In a seminal speech in April 2012, Brennan went further than any administration official in describing the program’s basic outlines. In the process, he acknowledged that a secret, executive-branch operation that leaves such carnage in its wake is an uncomfortable fit for a democratic society. “Our counterterrorism tools do not exist in a vacuum,” Brennan admitted. “They are stronger and more sustainable when the American people understand and support them. They are weaker and less sustainable when the American people do not.”

In that spirit, could Brennan tell the American people at his confirmation hearings what legal justification the administration used to authorize the extrajudicial targeting of suspected American terrorists? How do “signature strikes” against unidentified individuals comport with the administration’s pledge to target only those Qaida and affiliated terrorists who represent an “imminent threat”? Why is a “capture or kill” counterterrorism program weighted in its execution so overwhelmingly toward the latter? How do officials calculate the possibility of civilian casualties in the proposed “disposition matrix”? Why does it take judicial review and a warrant to wiretap the private communications of U.S. citizens but not to target suspected citizen terrorists for assassination?

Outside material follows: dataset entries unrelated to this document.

(* ===== verification/SemanticString.v ===== *)
(** * iceoryx2_bb/container/src/semantic_string.rs

    Byte strings that always satisfy the rules of their kind (file names, paths, user
    and group names).  A kind is the pair of checks the [semantic_string!] macro
    takes; the operations are those of the trait [SemanticString], on the underlying
    [FixedSizeByteString]. *)

From S2P Require Import Prelude ByteString.

(* src/iceoryx2_bb/container/src/semantic_string.rs:21-28 SemanticStringError *)
Inductive SemanticStringError := InvalidCharacter | InvalidName | ExceedsMaximumLength.

(** The checks of a kind of strings. *)
(* src/iceoryx2_bb/container/src/semantic_string.rs:366-372 is_invalid_content, does_contain_invalid_characters *)
Class SemanticKind := {
  is_invalid_content : list Z -> bool;
  is_invalid_character : Z -> bool;
}.

(** [for c in value { match c { .. => return true, _ => () } } false] *)
(* src/iceoryx2_bb/container/src/semantic_string.rs:370-372 does_contain_invalid_characters *)
Definition does_contain_invalid_characters `{SemanticKind} (value : list Z) : bool :=
  existsb is_invalid_character value.

Section operations.
Context `{Profile} `{SemanticKind}.
Implicit Types s : FixedSizeByteString.

(* src/iceoryx2_bb/container/src/semantic_string.rs:134-155 insert_bytes *)
Definition insert_bytes s (idx : Z) (bytes : list Z)
    : outcome (Result unit SemanticStringError * FixedSizeByteString) :=
  if does_contain_invalid_characters bytes then Ret (Err InvalidCharacter, s)
  else
    let! '(r, s) := ByteString.insert_bytes s idx bytes in
    match r with
    | Err _ => Ret (Err ExceedsMaximumLength, s)
    | Ok _ =>
        if is_invalid_content (as_bytes s) then
          let! s := ByteString.remove_range s idx (zlength bytes) in
          Ret (Err InvalidName, s)
        else Ret (Ok tt, s)
    end.

(* src/iceoryx2_bb/container/src/semantic_string.rs:128-130 insert *)
Definition insert s (idx byte : Z)
    : outcome (Result unit SemanticStringError * FixedSizeByteString) :=
  insert_bytes s idx [byte].

(* src/iceoryx2_bb/container/src/semantic_string.rs:169-171 push *)
Definition push s (byte : Z) : outcome (Result unit SemanticStringError * FixedSizeByteString) :=
  insert s s.(len) byte.
(* ===== verification/SystemTypes.v ===== *)
(** * iceoryx2_bb/system_types/src: file names, file paths, paths, user and group names

    The kinds of semantic strings, and the functions that combine and take apart
    paths.  The path separator is the one of the POSIX platforms. *)

From S2P Require Import Prelude ByteString SemanticString.

Module B := ByteString.
Module S := SemanticString.

(* src/iceoryx2_pal/settings/src/lib.rs:20-20 PATH_SEPARATOR *)
Definition PATH_SEPARATOR : Z := 47.
(* src/iceoryx2_pal/settings/src/lib.rs:22-22 FILENAME_LENGTH *)
Definition FILENAME_LENGTH : Z := 255.
(* src/iceoryx2_pal/settings/src/lib.rs:23-23 PATH_LENGTH *)
Definition PATH_LENGTH : Z := 4096.
Definition DOT : Z := 46.

(** The characters all three kinds of paths refuse: NUL and control characters, and
    the double quote, asterisk, less, greater, question mark and bar. *)
(* src/iceoryx2_bb/system_types/src/path.rs:47-65 Path *)
Definition invalid_path_character (c : Z) : bool :=
  (c =? 0) || ((1 <=? c) && (c <=? 31)) || (c =? 60) || (c =? 62) || (c =? 34) ||
  (c =? 124) || (c =? 63) || (c =? 42).
Lemma wf_bounds m b : wf m b ->
  zlength (received m) <= buffer_size m < 2 ^ 62 /\
  zlength (returned m) <= fifo_capacity m.(retrieve_channel) /\ 0 <= buffer_size m.
Proof.
  intros [Hq Hr Es Ew Hb]. pose proof (ofifo_bounded _ Hq). pose proof (fifo_bounded _ Hr).
  unfold received, returned, buffer_size in *. lia.
Qed.

Lemma push_receive_ok m b ptr :
  wf m b -> fits m ->
  exists old q, ofifo_push m.(receive_channel) ptr = Ret (old, q) /\
    wf (set_receive m q) b /\ returned (set_receive m q) = returned m /\
    (old, received (set_receive m q)) = spec_push_overflow (buffer_size m) (received m) ptr /\
    buffer_size (set_receive m q) = buffer_size m /\
    ofifo_pushes q <= ofifo_pushes m.(receive_channel) + 1.
Proof.
  intros Hwf [Hf _]. pose proof (wf_bounds m b Hwf) as Hb. pose proof Hwf as [Hq Hr Es Ew Hbo].
  unfold buffer_size in *.
  destruct (ofifo_push_ok m.(receive_channel) ptr Hq) as (old & q & -> & Hq' & Espec & Ec & Hp); [lia|].
  exists old, q. split; [done|]. split_and!; try done; [|lia].
  split; try done. cbn. unfold buffer_size in *. cbn. lia.
Qed.
(* ===== verification/Publisher.v ===== *)
(** * iceoryx2/src/port/publisher.rs: the publisher and the samples it shares

    A publisher owns a data segment of samples and a reference counter per sample, a
    history of the last samples, and one zero-copy connection per subscriber.  The
    model runs its operations and those of the subscribers as whole operations on one
    state; the finer interleavings inside a connection are those of
    [ZeroCopyConnection].  The publisher delivers with
    [UnableToDeliverStrategy::DiscardSample]. *)

From S2P Require Import Prelude Math Allocator QueueSpec ContainerQueue ZeroCopyConnection ShmAllocator.

Module CQ := ContainerQueue.
Module ZC := ZeroCopyConnection.

(* src/iceoryx2/src/port/publisher.rs:106-111 LoanError *)
Inductive LoanError := OutOfMemory | ExceedsMaxLoanedChunks | InternalFailure.

(** The reference counters and the data segment they belong to. *)
(* src/iceoryx2/src/port/publisher.rs:139-153 Publisher *)
Record Store (A : Type) := {
  sample_reference_counter : list Z;
  data_segment : A;
  message_layout : Layout;
  payload_layout : Layout;
}.
Arguments sample_reference_counter {A} _.
Arguments data_segment {A} _.
Arguments message_layout {A} _.
Arguments payload_layout {A} _.

(** A connection as both ends see it: [borrowed] are the samples the subscriber holds,
    as many as its [borrow_counter] says. *)
(* src/iceoryx2/src/port/details/subscriber_connections.rs:29-33 Connection *)
Record Connection (Q R : Type) := {
  subscriber_id : Z;
  channel : Management Q R;
  borrowed : list Z;
}.
Arguments subscriber_id {Q R} _.
Arguments channel {Q R} _.
Arguments borrowed {Q R} _.

(* src/iceoryx2/src/port/publisher.rs:139-153 Publisher *)
Record Publisher (A Q R : Type) := {
  store : Store A;
  subscriber_connections : list (option (Connection Q R));
  history : option (CQ.Queue Z);
  loan_counter : Z;
  max_loaned_samples : Z;
}.
Arguments store {A Q R} _.
Arguments subscriber_connections {A Q R} _.
Arguments history {A Q R} _.
Arguments loan_counter {A Q R} _.
Arguments max_loaned_samples {A Q R} _.

(* src/iceoryx2/src/port/mod.rs:44-51 DegrationAction *)
Inductive DegrationAction := Ignore | Warn | Fail_.

Section store.
Context `{Profile} {A : Type} `{DataSegment A}.
Implicit Types st : Store A.

Definition set_counters st l : Store A :=
  {| sample_reference_counter := l; data_segment := st.(data_segment);
     message_layout := st.(message_layout); payload_layout := st.(payload_layout) |}.
(** C36: The mutex together with its condition variable, for any number of threads that
    lock, try to lock, unlock, wait and notify in any interleaving, with fewer than 2^32
    notifications: at most one thread owns the mutex; the word is 1 exactly while some
    thread does; a thread blocked in [lock] is blocked by an owner; and a thread blocked
    in the [wait] of the condition variable does not own the mutex and nobody has notified
    since it read the counter of notifications, which [wait] does before it unlocks. *)
Theorem mutex_exclusive n s :
  rtc (act_step (iact mutex_act)) (mutex_start n) s -> s.1.(notifications) < 2 ^ 32 ->
  (forall i j p q,
     s.2 !! i = Some p -> s.2 !! j = Some q -> owns p = true -> owns q = true -> i = j) /\
  (s.1.(state) = 1 <-> exists i p, s.2 !! i = Some p /\ owns p = true) /\
  (s.1.(state) = 0 <-> forall i p, s.2 !! i = Some p -> owns p = false) /\
  (forall i p, s.2 !! i = Some p -> mutex_act AStep s.1 p = None ->
     match p with
     | MIdle _ | MOwner => True
     | MWait => exists j q, j <> i /\ s.2 !! j = Some q /\ owns q = true
     | CvWait counter_value => counter_value = s.1.(notifications)
     | _ => False
     end).
Proof.
  intros Hs HB. destruct (mutex_reachable n s Hs HB) as [Hw Hb [Hc Hn] Hr]. clear Hs.
  destruct s as [g ps]. cbn in *.
  assert (Hown : g.(state) = 1 -> exists i p, ps !! i = Some p /\ owns p = true).
  { intros E. destruct (total_pos owner_weight owner_weight_nonneg ps) as (i & p & Ep & Hp); [lia|].
    exists i, p. split; [done|]. unfold owner_weight in Hp. by destruct (owns p); [|lia]. }
  assert (Hone : forall i p, ps !! i = Some p -> owns p = true -> g.(state) = 1).
  { intros i p Ei Hp. pose proof (total_lookup owner_weight owner_weight_nonneg _ _ _ Ei) as Ht.
    unfold owner_weight at 1 in Ht. rewrite Hp in Ht. lia. }
  split_and!.
  - intros i j p q Ei Ej Hp Hq. destruct (decide (i = j)) as [|Hne]; [done|].
    pose proof (total_two owner_weight owner_weight_nonneg _ _ _ _ _ Ei Ej Hne) as Ht.
    unfold owner_weight at 1 2 in Ht. rewrite Hp, Hq in Ht. lia.
  - split; [done|]. intros (i & p & Ei & Hp). by eapply Hone.
  - split.
    + intros E i p Ei. destruct (owns p) eqn:Hp; [|done]. specialize (Hone _ _ Ei Hp). lia.
    + intros Hno. destruct Hb as [|E]; [done|]. destruct (Hown E) as (i & p & Ei & Hp).
      by rewrite (Hno i p Ei) in Hp.
  - intros i p Ei Ea. pose proof (proj1 (Forall_lookup _ _) Hr _ _ Ei) as Hrp.
    destruct p as [r| | | |m| |k| | |c|c]; cbn in *; try done.
    + destruct (Z.eqb_spec g.(state) 1) as [E|]; [|done].
      destruct (Hown E) as (j & q & Ej & Hq). exists j, q. split_and!; [|done..].
      intros ->. rewrite Ei in Ej. by injection Ej as <-.
    + destruct (Z.eqb_spec g.(counter) c); [lia|done].
Qed.

(** Thread 0 takes the mutex and waits for a notification, thread 1 takes it and
    notifies while thread 2 blocks. *)
Lemma mutex_exclusive_witness :
  exists s : mutex_cells * list mutex_pc, rtc (act_step (iact mutex_act)) (mutex_start 3) s /\
    s.1.(notifications) = 1 /\ s.2 !! 2%nat = Some MWait /\ mutex_act AStep s.1 MWait = None /\
    exists j q, j <> 2%nat /\ s.2 !! j = Some q /\ owns q = true.
Proof.
  destruct (run_schedule (iact mutex_act)
    ([(0, ACall Clock); (0, AStep); (0, ACall Ccv_wait); (0, AStep); (0, AStep);
      (1, ACall Clock); (1, AStep); (1, ACall Ccv_notify); (2, ACall Clock)]%nat
      ++ replicate (Z.to_nat SPIN_REPETITIONS) (2%nat, AStep) ++ [(2%nat, AStep)])
    (mutex_start 3)) as [s|] eqn:E; [|vm_compute in E; discriminate E].
  exists s. assert (Hs := run_schedule_reachable _ _ _ _ E). split; [exact Hs|].
  vm_compute in E. injection E as <-. split; [reflexivity|]. split; [reflexivity|]. split; [reflexivity|].
  exact (proj2 (proj2 (proj2 (mutex_exclusive 3 _ Hs ltac:(cbn; lia)))) 2%nat MWait eq_refl eq_refl).
Defined.

(** ** Conservation of the semaphore *)

Lemma semaphore_inv_move v g ps i p g' p' :
  semaphore_inv v (g, ps) -> ps !! i = Some p ->
  g'.(sem_value) + g'.(taken) - g'.(posted) = g.(sem_value) + g.(taken) - g.(posted) ->
  0 <= g'.(sem_value) < 2 ^ 32 -> g.(taken) <= g'.(taken) -> g.(posted) <= g'.(posted) ->
  loaded_range p' ->
  semaphore_inv v (g', <[i := p']> ps).
Proof.
  intros [Hbal Hr Hc Hl] Ei Eb Hr' Ht Hp Hl'. cbn in *. split; cbn; [lia..|].
  by apply Forall_insert.
Qed.

Lemma take_token_inv v g ps i p c failed :
  semaphore_inv v (g, ps) -> ps !! i = Some p -> 0 < c < 2 ^ 32 ->
  (forall x, 0 <= x < 2 ^ 32 -> loaded_range (failed x)) ->
  let r := take_token g c failed in semaphore_inv v (r.1, <[i := r.2]> ps).
Proof.
  intros Hi Ei Hc Hf. pose proof Hi as [Hbal Hr Hcn Hl]. cbn in *.
  unfold take_token, compare_exchange. destruct (Z.eqb_spec g.(sem_value) c) as [E|]; cbn;
    (eapply semaphore_inv_move; [done..| | | | |]); cbn; try lia; try done. by apply Hf.
Qed.

Lemma semaphore_step_inv v s s' :
  act_step (iact semaphore_act) s s' -> v + s'.1.(posted) < 2 ^ 32 ->
  semaphore_inv v s -> semaphore_inv v s'.
Proof.
  intros [a t E] HB Hi. apply iact_inv in E as (p & p' & Ep & Ea & Eps).
  destruct s as [g ps], t as [g' ps'], a as [i a]. cbn in *. subst ps'.
  pose proof Hi as [Hbal Hr Hc Hl]. cbn in *.
  pose proof (proj1 (Forall_lookup _ _) Hl _ _ Ep) as Hlp.
  assert (Hstay : g' = g -> loaded_range p' -> semaphore_inv v (g', <[i := p']> ps)).
  { intros -> Hl'. by eapply semaphore_inv_move. }
  assert (Htake : forall c failed, 0 < c < 2 ^ 32 ->
    (forall x, 0 <= x < 2 ^ 32 -> loaded_range (failed x)) ->
    take_token g c failed = (g', p') -> semaphore_inv v (g', <[i := p']> ps)).
  { intros c failed Hc' Hf Et. pose proof (take_token_inv v g ps i p c failed Hi Ep Hc' Hf) as Ht.
    by rewrite Et in Ht. }
  destruct a as [[]| |k|], p as [r| |c n k'|c n|n k'| |c]; cbn in Ea; try done;
    try (injection Ea as <- <-; by apply Hstay).
  - injection Ea as <- <-. eapply semaphore_inv_move; [done..| | | | |]; cbn in *; try done;
      rewrite ?wrapping_add_small; lia.
  - cbn in Hlp. destruct (Z.eqb_spec c 0) as [->|]; cbn in Ea.
    + destruct k'; cbn in Ea; [|injection Ea as <- <-; by apply Hstay].
      destruct (_ <? _); injection Ea as <- <-; by apply Hstay.
    + injection Ea as Ea. by eapply Htake; [| |exact Ea]; [lia|].
  - destruct (_ =? _); [done|]. injection Ea as <- <-. by apply Hstay.
  - cbn in Hlp. destruct (Z.eqb_spec c 0) as [->|]; [injection Ea as <- <-; by apply Hstay|].
    injection Ea as Ea. by eapply Htake; [| |exact Ea]; [lia|].
  - destruct (_ =? _); [done|]. injection Ea as <- <-. by apply Hstay.
  - destruct (_ =? _); [done|]. injection Ea as <- <-. by apply Hstay.
Qed.
(* ===== verification/UnrestrictedAtomic.v ===== *)
(** * The lock-free atomic for arbitrary copyable types

    [iceoryx2_bb_lock_free::spmc::unrestricted_atomic]: one producer and any number of
    readers share a value of any copyable type.  The value is kept in one of two cells
    and is copied word by word, so that a reader can meet a writer in the middle of a
    copy.  A value of the type [T] is the list of the [size] words it occupies. *)

From S2P Require Import Prelude.

Module UnrestrictedAtomic.

(* src/iceoryx2_bb/lock_free/src/spmc/unrestricted_atomic.rs:41-41 NUMBER_OF_CELLS *)
Definition NUMBER_OF_CELLS : Z := 2.

(* src/iceoryx2_bb/lock_free/src/spmc/unrestricted_atomic.rs:69-73 UnrestrictedAtomic *)
Record UnrestrictedAtomic := {
  write_cell : Z;
  data : list (list Z);
  has_producer : bool;
}.

Definition set_data (a : UnrestrictedAtomic) d : UnrestrictedAtomic :=
  {| write_cell := a.(write_cell); data := d; has_producer := a.(has_producer) |}.
Definition set_write_cell (a : UnrestrictedAtomic) w : UnrestrictedAtomic :=
  {| write_cell := w; data := a.(data); has_producer := a.(has_producer) |}.
Definition set_has_producer (a : UnrestrictedAtomic) b : UnrestrictedAtomic :=
  {| write_cell := a.(write_cell); data := a.(data); has_producer := b |}.

(** [uninit] is whatever the memory of the second cell holds. *)
(* src/iceoryx2_bb/lock_free/src/spmc/unrestricted_atomic.rs:93-102 new *)
Definition new (value uninit : list Z) : UnrestrictedAtomic :=
  {| write_cell := 1; data := [value; uninit]; has_producer := true |}.

(* src/iceoryx2_bb/lock_free/src/spmc/unrestricted_atomic.rs:105-113 acquire_producer *)
Definition acquire_producer (a : UnrestrictedAtomic) : bool * UnrestrictedAtomic :=
  if a.(has_producer) then (true, set_has_producer a false) else (false, a).

(* src/iceoryx2_bb/lock_free/src/spmc/unrestricted_atomic.rs:57-61 drop *)
Definition drop_producer (a : UnrestrictedAtomic) : UnrestrictedAtomic :=
  set_has_producer a true.

(** ** The operations as interleaving threads

    Every access to [write_cell] and the copy of every single word is one step.
    [owner] tells whether the thread holds the producer.  The arguments named [since]
    are the version that was current when [load] was called; they are not part of the
    program. *)

Inductive op :=
| Idle
| StoreStart (new_value : list Z)                    (** about to load [write_cell] *)
| StoreWrite (write_cell : Z) (new_value : list Z) (written : Z)
| StorePublish (write_cell : Z) (new_value : list Z) (** about to advance [write_cell] *)
| LoadStart (since : Z)                              (** about to load [write_cell] *)
| LoadCopy (since read_cell : Z) (copied : list Z)
| Loaded (since read_cell : Z) (value : list Z).

Record thread := { owner : bool; running : op }.

(** [versions] are the values the atomic has had, oldest first. *)
Record shared := { atomic : UnrestrictedAtomic; versions : list (list Z) }.

Inductive action :=
| AcquireProducer
| DropProducer
| CallStore (new_value : list Z)
| CallLoad
| Step.

Section threads.
Context `{Profile} (size : nat).

(** Copies the next word into the cell; when all of them are copied, [store] goes on
    to publish the cell. *)
(* src/iceoryx2_bb/lock_free/src/spmc/unrestricted_atomic.rs:115-127 store *)
Definition store_step (g : shared) (o : op) : outcome (shared * op) :=
  let a := g.(atomic) in
  match o with
  | StoreStart v => Ret (g, StoreWrite a.(write_cell) v 0)
  | StoreWrite w v j =>
      if j =? zlength v then Ret (g, StorePublish w v)
      else
        let i := w mod NUMBER_OF_CELLS in
        let! cell := index a.(data) i in
        let! word := index v j in
        let! cell := update cell j word in
        let! d := update a.(data) i cell in
        Ret ({| atomic := set_data a d; versions := g.(versions) |}, StoreWrite w v (j + 1))
  | StorePublish w v =>
      Ret ({| atomic := set_write_cell a (wrapping_add 64 a.(write_cell) 1);
              versions := g.(versions) ++ [v] |}, Idle)
  | o => Ret (g, o)
  end.
End ReferenceCounter.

Ironically, knowledgeable sources say Brennan has been a leading voice within the administration arguing for stricter limits on the targeted killing program, alongside officials of the Justice and State departments, against those in the Defense Department and the CIA who want to expand the program.

“In many ways, Brennan is a paradox: a devout Catholic who apparently opposes ‘enhanced interrogations,’ the death penalty at home, and those inside the government who want to expand the targeted-killing program further,” said Micah Zenko, a fellow at the Council on Foreign Relations and the author of the recent report “Reforming U.S. Drone Strike Policies.” “At the same time, Brennan has been slow to put the targeted killing program he has overseen on firmer institutional footing by placing limits on it and making it more transparent,” Zenko continued. “That’s how the Bush administration lost its ability to continue conducting ‘enhanced interrogation techniques’ and warrantless wiretaps, both of which Bush argued were essential counterterrorism tools.”

A more transparent debate about the program at Brennan’s confirmation hearings is also likely to highlight just how dramatically a decade of war has transformed America. Before the 9/11 terrorist attacks, U.S. officials routinely criticized Israel for its targeted-assassination program aimed at Palestinian terrorists. Today, deadly strikes by armed robotic drones are so routine that the media give them only passing mention. The U.S. targeted killing program also enjoys support from a majority of the public and from a relatively compliant Congress.

As the government has honed the ability to eliminate enemies of the state in a clandestine war without end, however, the once clear lines between all-out warfare and peacetime law enforcement continue to fade. Some Qaida suspects are granted Miranda rights and charged in federal courts, while others are kept in military prisons and prosecuted by military commissions or simply held indefinitely. Still others are eviscerated far from any acknowledged battlefield by an executive branch that claims the authority to act as judge, jury, and executioner. In a nation in a state of perpetual conflict, the danger is that those lines between war and peace will continue to blur until Americans have forgotten the difference.